Lettuce prey. An 11-state E.coli outbreak that’s sickened 35 people has been traced to romaine lettuce from Yuma, Arizona—”America’s winter vegetable capital.” Many wild animals carry dangerous bacteria in their guts, and their feces—if it gets into feed troughs and crop fields—can make humans really sick. But how do you keep wild pests from pooping in fields? Two weeks ago, we covered a pair of Yuma women who think falcons may be the answer.
Spill the tea. Popular kombucha brands are being sued for allegedly exceeding the 0.5 percent alcohol threshold at which they’d have to call themselves alcoholic beverages—and be labeled and taxed as such. The lawsuit comes from Tortilla Factory, which sells the popular fermented tea drink under the brand name Kombucha Dog. Its product contains 1.5 percent alcohol, and it is labeled as alcohol. According to Food Navigator USA, third-party testing detected alcohol levels higher than the 0.5 percent limit for non-alcoholic drinks in various kombucha brands, including Trader Joe’s private-label Kombucha, but those products aren’t labeled accordingly. Kombucha Dog argues that means the playing field isn’t level. More tea here.
Stone cold. Three out of every 10 food and hotel workers in Colorado are marijuana users, according to a new study published by the Centers for Disease Control (CDC), officially making food service the stoniest industry in the state. The study was conducted by the state’s public health department, which asked almost 27,000 working adults if they’d used marijuana or hashish in the past 30 days, during the years 2014 and 2015. By comparison, less than seven percent of teachers were users.
Candy, man. The blog of an online candy store enlisted shoppers and readers to campaign to save Necco—a Massachusetts-based candy manufacturer best known for its popular wafers and candy hearts—and succeeded. On March 12, the Boston Globe reported that Necco, short for New England Confectionery Company, would shutter in 60 days. The CandyStore.com blog reported that shortly thereafter, sales of Necco candies spiked, and panicked eaters wrote in offering arms and legs to secure bulk orders of the candies before the company’s demise. Yesterday, CandyStore.com announced that a former Necco CEO would step in to buy the company. Sweet.
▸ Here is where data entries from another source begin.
(** ** The switch on the states that look at one byte *)

Lemma sim_switch s q e e1 :
  simple s = true -> 0 <= q < zlen data -> inv 1 e -> state_inv 1 s (prs e1) -> marked e ->
  p_state e = s -> same_ch s e e1 -> mid o data q e e1 ->
  both (switch_state st data) (switch_state st [b]) (sim_val data q) (sim_exit data q) e e1.
Proof.
  intros Hs Hq Hi Hi1 Hm He Hc Hmid.
  assert (H : forall m m1, sim_case data s m m1 ->
    both m m1 (sim_val data q) (sim_exit data q) e e1) by (intros m m1 Hsim; by apply Hsim).
  destruct Hmid as (_ & Hs1 & _). clear Hi Hi1 Hm.
  unfold both, wp, switch_state, bind, gets in *. rewrite Hs1, He. clear Hs1 He.
  destruct s; try discriminate; cbn [same_ch] in Hc; try rewrite Hc; clear Hc;
    first
    [ refine (H _ _ (sim_req_schema _ _ _)); reflexivity
    | refine (H _ _ (sim_req_server _ _ _)); reflexivity
    | refine (H _ _ (sim_expect _ _ _ _ _ _ _ _)); first [reflexivity|by intros []]
    | refine (H _ _ _); auto using sim_s_dead, sim_s_start_req_or_res, sim_s_res_or_resp_H, sim_s_start_res,
    sim_s_res_first_http_major, sim_s_res_http_major, sim_s_res_first_http_minor,
    sim_s_res_http_minor, sim_s_res_first_status_code, sim_s_res_status_code,
    sim_s_res_status_start, sim_s_res_status, sim_s_start_req, sim_s_req_method,
    sim_s_req_spaces_before_url, sim_s_req_http_start, sim_s_req_first_http_major,
    sim_s_req_http_major, sim_s_req_first_http_minor, sim_s_req_http_minor,
    sim_s_req_line_almost_done, sim_s_header_field_start, sim_s_header_value_start,
    sim_s_header_value_discard_ws, sim_s_header_value_lws, sim_s_header_value_discard_lws,
    sim_s_headers_almost_done, sim_s_headers_done, sim_s_message_done, sim_s_chunk_size_start,
    sim_s_chunk_size, sim_s_chunk_parameters, sim_s_chunk_size_almost_done,
    sim_s_chunk_data_almost_done, sim_s_chunk_data_done ].
Qed.
End Cases.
Just say “no” to drug tests. Republican lawmakers are bucking against the Trump administration’s rumored proposal to allow states to drug test people applying for food stamps. House Agriculture Chairman Mike Conaway, a Republican, and fellow Representative Glenn Thompson, also a Republican, both told the Washington Examiner they would vote against such a measure if it were introduced in Wednesday’s markup session.
Dems’ response. Just before we went to press, New York’s Democratic Senator Kirsten Gillibrand tweeted she’d be introducing legislation called the SNAP For Kids Act as part of the Senate’s farm bill. The proposed legislation, which would increase food assistance for school children by 27 percent, was in response to what she called the Republican plan to “kick millions of households” off SNAP. We’ll be following this development.